After I was diagnosed with PP, Periodic Paralysis, there were a lot of times where I didn’t know where to look for support. I still struggle to reach out and talk to people when I know that I need help or emotional support. I figured it would be helpful to list some sources of support that may be helpful to other people with PP or chronic illness in general. I hope this is helpful for someone.
I think that it’s really important to have people that have the same or similar experiences as you do to talk to, it can help you to feel less alone. Especially with rare genetic conditions such as PP. Support groups, online or offline, offer a way for you to reach out to other people and find support. They often have a lot of useful information and resources as well. Even if you don’t have PP, there is a group out there that is specific to your chronic illness or other medical condition.
Facebook is a good place to look online because they have groups for just about everything. If you want just general support or more specific support related to your health, both kinds are there. There are tons of groups on Facebook, it may be worth a try. Here is one group specifically for HypoPP, if I find any other sites or forums I will update here: https://www.facebook.com/groups/HKPPNetwork/
Chronic illness is hard not only on our bodies, but our minds as well. It is devastating to go from feeling completely normal one day and suddenly being diagnosed with a rare condition the next. Your whole life changes in an instance and it is very difficult to accept. I’ve struggled with acceptance and it has made me become very worried about what people think. Because those looking from the outside cannot physically see chronic illnesses, people become doubtful and misjudge you based off of that. Judging you as lazy or playing the victim or whatever other negative label.
It becomes even more difficult when you have doctors who misdiagnose or deny because they are too prideful to just say that they don’t know. I remember spending a couple years bouncing around from doctor to doctor and having them imply that it was simply all in my head. Needless to say, it can make you feel a little crazy.
A lot of the time we don’t even realize that there are some things that have been weighing us down. Even if you don’t have anxiety or depression, it’s helpful to have someone who can help you work through all of these emotions and experiences. If you are a college student you can sign up at your university’s psychological services center. Just call and schedule an appointment or walk-in, it’s included with tuition and other fees so you may as well use it.

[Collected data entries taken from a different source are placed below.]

(** * PII detector: a shallow embedding of [app.js] and its properties

    The development follows the class [PIITool] of [app.js]:
    - a string is the list of its characters ([jsString]), a character
      being a code unit of 8 bits; the numbers that index strings are
      naturals;
    - the regular expressions of the pattern catalogue are terms of a small
      syntax, run by a backtracking matcher that follows the ECMAScript
      semantics of the constructs the catalogue uses;
    - the state of the tool ([detectedPII], [enabledTypes], [processedText],
      [processedData]) is passed explicitly, and a loop that may not end
      returns an option;
    - the browser (DOM, toasts, timers, Web Crypto) is outside the model:
      the toast that ends a call is returned as a value, the two functions
      that go through Web Crypto are parameters of the transformer; the code
      around the calls (hexadecimal and base64 text, cuts, fallbacks) is
      modelled with what the calls return as arguments. *)

From Stdlib Require Import Ascii String Arith NArith ZArith Lia Bool Permutation
  Sorted.
From Stdlib Require Import DecimalString DecimalNat.
From stdpp Require Import base list gmap strings.


(** ** JavaScript strings *)

Module JS.

(** A string value: its sequence of characters. *)
Definition jsString : Type := list ascii.

Definition str (s : string) : jsString := list_ascii_of_string s.

(** The double quote character (code 34). *)
Definition dquote : ascii := "034"%char.

(** [s.substring(a, b)] for non-negative integers: both ends are clamped to
    the length and swapped when out of order. *)
Definition substring (s : jsString) (a b : nat) : jsString :=
  take (Nat.max a b - Nat.min a b) (drop (Nat.min a b) s).

(** [s.slice(a, b)] for non-negative integers: empty when [b <= a]. *)
Definition slice (s : jsString) (a b : nat) : jsString := take (b - a) (drop a s).

(** [s.slice(a)]. *)
Definition sliceFrom (s : jsString) (a : nat) : jsString := drop a s.

(** [s.startsWith(p)]. *)
Fixpoint startsWith (s p : jsString) {struct p} : bool :=
  match p, s with
  | [], _ => true
  | _ :: _, [] => false
  | x :: p', y :: s' => Ascii.eqb x y && startsWith s' p'
  end.

(** [s.endsWith(p)]. *)
Definition endsWith (s p : jsString) : bool := startsWith (rev s) (rev p).

(** [c.repeat(n)] for a one-character string. *)
Definition repeatChar (c : ascii) (n : nat) : jsString := replicate n c.

(** The code of a character. *)
Definition code (c : ascii) : N := N_of_ascii c.

(** A class of characters, as a test on the code. *)
Definition charClass : Type := N -> bool.

Definition inRange (lo hi : ascii) : charClass :=
  let a := code lo in
  let b := code hi in
  fun n => (a <=? n)%N && (n <=? b)%N.

(** [toLowerCase] on the characters a [jsString] can hold: the ASCII capitals
    and the capitals of the Latin-1 supplement (the multiplication sign,
    code 215, is not a letter). *)
Definition lowerChar (c : ascii) : ascii :=
  let n := code c in
  if ((65 <=? n) && (n <=? 90))%N then ascii_of_N (n + 32)
  else if ((192 <=? n) && (n <=? 222))%N && negb (n =? 215)%N
  then ascii_of_N (n + 32)
  else c.

Definition toLowerCase (s : jsString) : jsString := map lowerChar s.

(** White space and line terminators, as [trim] and [\s] see them. *)
Definition isSpace : charClass :=
  fun n => ((9 <=? n) && (n <=? 13))%N || (n =? 32)%N || (n =? 160)%N.

Fixpoint trimStart (s : jsString) : jsString :=
  match s with
  | [] => []
  | c :: s' => if isSpace (code c) then trimStart s' else s
  end.

Definition trimEnd (s : jsString) : jsString := rev (trimStart (rev s)).

(** [s.trim()]. *)
Definition trim (s : jsString) : jsString := trimEnd (trimStart s).

End JS.

(** ** Regular expressions

    The syntax covers what the catalogue of [PIITool] uses: character
    classes, sequences, alternatives, bounded and unbounded repetition
    (greedy or lazy), the word boundary [\b] and negative lookahead [(?!r)].
    Groups are all non-capturing in the catalogue, so a match is determined
    by where it starts and ends. *)

Module Regex.
Import JS.

Inductive regex : Type :=
| Empty
| Chars (cls : charClass)
| Cat (r1 r2 : regex)
| Or (r1 r2 : regex)
| Repeat (greedy : bool) (lo : nat) (hi : option nat) (r : regex)
| WordBoundary
| NotAhead (r : regex).

(** A position in the subject string: the characters from there on, the
    character just before (for [\b]) and the index. *)
Record cursor : Type := Cursor {
  before : option ascii;
  rest : jsString;
  pos : nat
}.

Definition startOf (s : jsString) : cursor := Cursor None s 0.

(** [\w]: the basic word characters. *)
Definition isWordChar : charClass :=
  fun n => ((97 <=? n) && (n <=? 122))%N || ((65 <=? n) && (n <=? 90))%N
           || ((48 <=? n) && (n <=? 57))%N || (n =? 95)%N.

Definition wordBefore (c : cursor) : bool :=
  match before c with Some a => isWordChar (code a) | None => false end.

Definition wordAfter (c : cursor) : bool :=
  match rest c with a :: _ => isWordChar (code a) | [] => false end.

Definition belowMax (n : nat) (hi : option nat) : bool :=
  match hi with None => true | Some h => n <? h end.

(** A matcher takes a continuation and a position: it hands every candidate
    end position of its pattern to the continuation, first candidate first,
    and the first one the continuation accepts is the result. *)
Definition continuation : Type := cursor -> option cursor.
Definition matcher : Type := continuation -> cursor -> option cursor.

(** The matcher of a repetition of [m] between [lo] and [hi] times, [n]
    iterations being done: below the lower bound it must iterate; above, a
    greedy repetition tries another iteration before it tries to stop, a
    lazy one the other way round; an iteration that consumes nothing once
    the lower bound is met is rejected.  [fuel] bounds the number of
    iterations. *)
Fixpoint repeatMatcher (m : matcher) (greedy : bool) (lo : nat)
    (hi : option nat) (k : continuation) (fuel n : nat) (x : cursor)
  : option cursor :=
  match fuel with
  | 0 => None
  | S fuel' =>
      let again (_ : unit) :=
        if belowMax n hi then
          m (fun y => if (lo <=? n) && (pos y <=? pos x) then None
                      else repeatMatcher m greedy lo hi k fuel' (S n) y) x
        else None in
      if n <? lo then again tt
      else if greedy then
        match again tt with
        | Some e => Some e
        | None => k x
        end
      else
        match k x with
        | Some e => Some e
        | None => again tt
        end
  end.

(** The backtracking matcher of a pattern.  [F] is the fuel of its
    repetitions beyond their lower bound; the length of the subject
    suffices, since each such iteration consumes a character. *)
Fixpoint run (F : nat) (r : regex) : matcher :=
  fun k c =>
  match r with
  | Empty => k c
  | Chars cls =>
      match rest c with
      | a :: s =>
          if cls (code a) then k (Cursor (Some a) s (S (pos c))) else None
      | [] => None
      end
  | Cat r1 r2 => run F r1 (run F r2 k) c
  | Or r1 r2 =>
      match run F r1 k c with
      | Some e => Some e
      | None => run F r2 k c
      end
  | Repeat greedy lo hi r1 =>
      repeatMatcher (run F r1) greedy lo hi k (lo + F) 0 c
  | WordBoundary => if xorb (wordBefore c) (wordAfter c) then k c else None
  | NotAhead r1 =>
      match run F r1 Some c with
      | Some _ => None
      | None => k c
      end
  end.

(** The leftmost match at or after a position: the cursors at its start and
    at its end. *)
Fixpoint search (F : nat) (r : regex) (prev : option ascii) (s : jsString)
    (i : nat) : option (cursor * cursor) :=
  match run F r Some (Cursor prev s i) with
  | Some e => Some (Cursor prev s i, e)
  | None =>
      match s with
      | [] => None
      | a :: s' => search F r (Some a) s' (S i)
      end
  end.

(** A [RegExp] object: the pattern and the [g] flag.  The [i] flag is part
    of the pattern (its classes are closed under case). *)
Record RegExp : Type := {
  source : regex;
  global : bool
}.

(** [re.exec(subject)] with [re.lastIndex] at cursor [c] of [subject]:
    [None] is [null]; otherwise the match, given by its start and end, and
    [lastIndex] moves to the end when the regex is global. *)
Definition exec (re : RegExp) (subject : jsString) (c : cursor)
  : option (cursor * cursor) :=
  search (S (length subject)) (source re) (before c) (rest c) (pos c).

(** [match.index] and [match[0]]. *)
Definition matchIndex (m : cursor * cursor) : nat := pos (fst m).

Definition matchText (m : cursor * cursor) : jsString :=
  take (pos (snd m) - pos (fst m)) (rest (fst m)).

(** *** Building patterns *)

Definition only (a : ascii) : charClass := let n := code a in N.eqb n.

Definition chr (a : ascii) : regex := Chars (only a).

Definition oneOf (s : string) : charClass :=
  let l := map code (str s) in fun n => existsb (N.eqb n) l.

Definition digit : charClass := inRange "0" "9".
Definition upper : charClass := inRange "A" "Z".
Definition lower : charClass := inRange "a" "z".

Definition either (p q : charClass) : charClass := fun n => p n || q n.

(** A class under the [i] flag: a character matches when it, its lower-case
    form or its upper-case form is in the class.  The classes of the
    catalogue hold ASCII characters only, so only ASCII letters fold. *)
Definition upperCode (n : N) : N :=
  if ((97 <=? n) && (n <=? 122))%N then (n - 32)%N else n.

Definition lowerCode (n : N) : N :=
  if ((65 <=? n) && (n <=? 90))%N then (n + 32)%N else n.

Definition anyCase (p : charClass) : charClass :=
  fun n => p n || p (lowerCode n) || p (upperCode n).

Fixpoint lit_chars (s : jsString) : regex :=
  match s with
  | [] => Empty
  | [a] => chr a
  | a :: s' => Cat (chr a) (lit_chars s')
  end.

(** A literal run of characters. *)
Definition lit (s : string) : regex := lit_chars (str s).

Fixpoint lit_chars_i (s : jsString) : regex :=
  match s with
  | [] => Empty
  | [a] => Chars (anyCase (only a))
  | a :: s' => Cat (Chars (anyCase (only a))) (lit_chars_i s')
  end.

(** A literal under the [i] flag. *)
Definition lit_i (s : string) : regex := lit_chars_i (str s).

(** An alternative of literals, first one first. *)
Fixpoint alts (l : list regex) : regex :=
  match l with
  | [] => Empty
  | [r] => r
  | r :: l' => Or r (alts l')
  end.

Definition star (r : regex) : regex := Repeat true 0 None r.
Definition plus (r : regex) : regex := Repeat true 1 None r.
Definition opt (r : regex) : regex := Repeat true 0 (Some 1) r.
Definition times (lo hi : nat) (r : regex) : regex := Repeat true lo (Some hi) r.
Definition exactly (n : nat) (r : regex) : regex := Repeat true n (Some n) r.
Definition atLeast (n : nat) (r : regex) : regex := Repeat true n None r.

End Regex.

(** ** The tool *)

Import JS Regex.

Declare Scope re_scope.
Delimit Scope re_scope with re.
Infix "+>" := Cat (at level 60, right associativity) : re_scope.
Local Open Scope re_scope.

(** *** Validators *)

(** [numberStr.replace(/\D/g, '').split('').map(Number)]. *)
Definition digitsOf (numberStr : jsString) : list nat :=
  map (fun c => N.to_nat (code c - 48))
    (List.filter (fun c => digit (code c)) numberStr).

(** The [for] loop of [luhnCheck]: [i] is the loop index, [checksum] the
    running sum. *)
Fixpoint luhnLoop (parity i : nat) (digits : list nat) (checksum : nat) : nat :=
  match digits with
  | [] => checksum
  | d :: digits' =>
      let digit :=
        if i mod 2 =? parity then
          (if 9 <? d * 2 then d * 2 - 9 else d * 2)
        else d in
      luhnLoop parity (S i) digits' (checksum + digit)
  end.

Definition luhnCheck (numberStr : jsString) : bool :=
  let digits := digitsOf numberStr in
  if (length digits <? 13) || (19 <? length digits) then false
  else
    let parity := length digits mod 2 in
    luhnLoop parity 0 digits 0 mod 10 =? 0.

(** [words.includes(s)]. *)
Definition includes (words : list string) (s : jsString) : bool :=
  existsb (fun w => bool_decide (str w = s)) words.

Definition jsonStructureWords : list string := [
    "timestamp"; "data_source"; "purpose"; "records"; "metadata";
    "test_dataset"; "record_id"; "data_classification"; "contains_pii";
    "pii_types"; "compliance_notes"; "gdpr_applicable"; "ccpa_applicable";
    "hipaa_applicable"; "total_records"; "order_number"; "external_order_id";
    "order_date"; "order_status"; "order_total"; "tax_amount";
    "shipping_amount"; "discount_amount"; "customer_id"; "loyalty_member";
    "loyalty_tier"; "billing_address"; "shipping_address"; "address_line_1";
    "address_line_2"; "postal_code"; "country"; "shipments"; "shipment_id";
    "tracking_number"; "carrier"; "carrier_service"; "ship_date";
    "estimated_delivery_date"; "actual_delivery_date"; "shipment_status";
    "tracking_url"; "shipped_from"; "facility_name"; "tracking_events";
    "event_date"; "event_type"; "location"; "description";
    "carrier_event_code"; "delivery_instructions"; "signature_required";
    "insurance_value"; "returns"; "return_id"; "return_date";
    "return_status"; "return_reason"; "return_type"; "refund_amount";
    "return_shipping_label"; "notifications"; "order_confirmation_sent";
    "shipping_notification_sent"; "delivery_notification_sent";
    "sms_enabled"; "email_enabled"; "push_notifications_enabled";
    "custom_attributes"; "source_channel"; "marketing_campaign";
    "gift_order"; "priority_shipping"; "customer_notes"; "internal_notes";
    "payment_info"; "payment_method"; "card_type"; "last_four";
    "payment_status"; "transaction_id"; "fulfillment_location";
    "warehouse_id"; "warehouse_name"; "created_at"; "updated_at"; "tags";
    "api_version"; "request_id"; "retailer_id"; "environment"; "items";
    "sku"; "product_id"; "name"; "description"; "quantity"; "unit_price";
    "total_price"; "category"; "subcategory"; "brand"; "size"; "color";
    "weight"; "dimensions"; "length"; "width"; "height"; "unit"; "image_url";
    "product_url"; "gift_message"; "customization"; "monogram";
    "thread_color"; "condition"; "label_url"; "amount"; "currency"; "value";
    "shipped"; "in_transit"; "delivered"; "pending"; "approved"; "rejected";
    "completed"; "processing"; "canceled"; "returned"; "exchange"; "refund";
    "website"; "mobile_app"; "phone"; "email"; "chat"; "false"; "true";
    "inches"; "lbs"; "kg"; "cm"; "cotton"; "classic"; "premium"; "medium";
    "large"; "small"; "blue"; "navy"; "indigo"; "black"; "white"; "red";
    "green"; "front"; "back"; "door"; "facility"; "package"; "arrived";
    "departed"; "wrong"; "size"; "color"; "style"; "fit"; "button"; "down";
    "shirt"; "jeans"; "denim"; "straight"; "production"; "development";
    "staging"
  ].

It helps to have a good doctor that you vibe with, who takes your concerns seriously, and you don’t have to fight with to give you the treatment you need. You deserve better than that. And I know, this is a really difficult process and it’s exhausting. Not to mention expensive if you don’t have coverage. All I’m saying is don’t settle for a bad doctor if you could still find a better one. It matters to have support from your doctor.
Support in Friendship
Find a good friend or couple of friends that you can talk to, even if it’s not about health related stuff. And it doesn’t have to be in person either, a lot of my closest friends are internet friends that I haven’t met in person but they supportive af.
Have Someone Close-by
Find someone nearby who you can invite over to help you or just be there when you don’t feel well. Just one person that you can reach out to if you want or need someone nearby. It helps a lot to have someone to just sit and watch TV with even though you aren’t talking or doing anything. Having that kind of relationship with friend or family member is really calming for me because I don’t have to worry about the expectation of entertaining, talking, or doing much of anything if I don’t feel like it. Another option is to hire someone who can come by and help you out on days that you cannot do things yourself or just need company.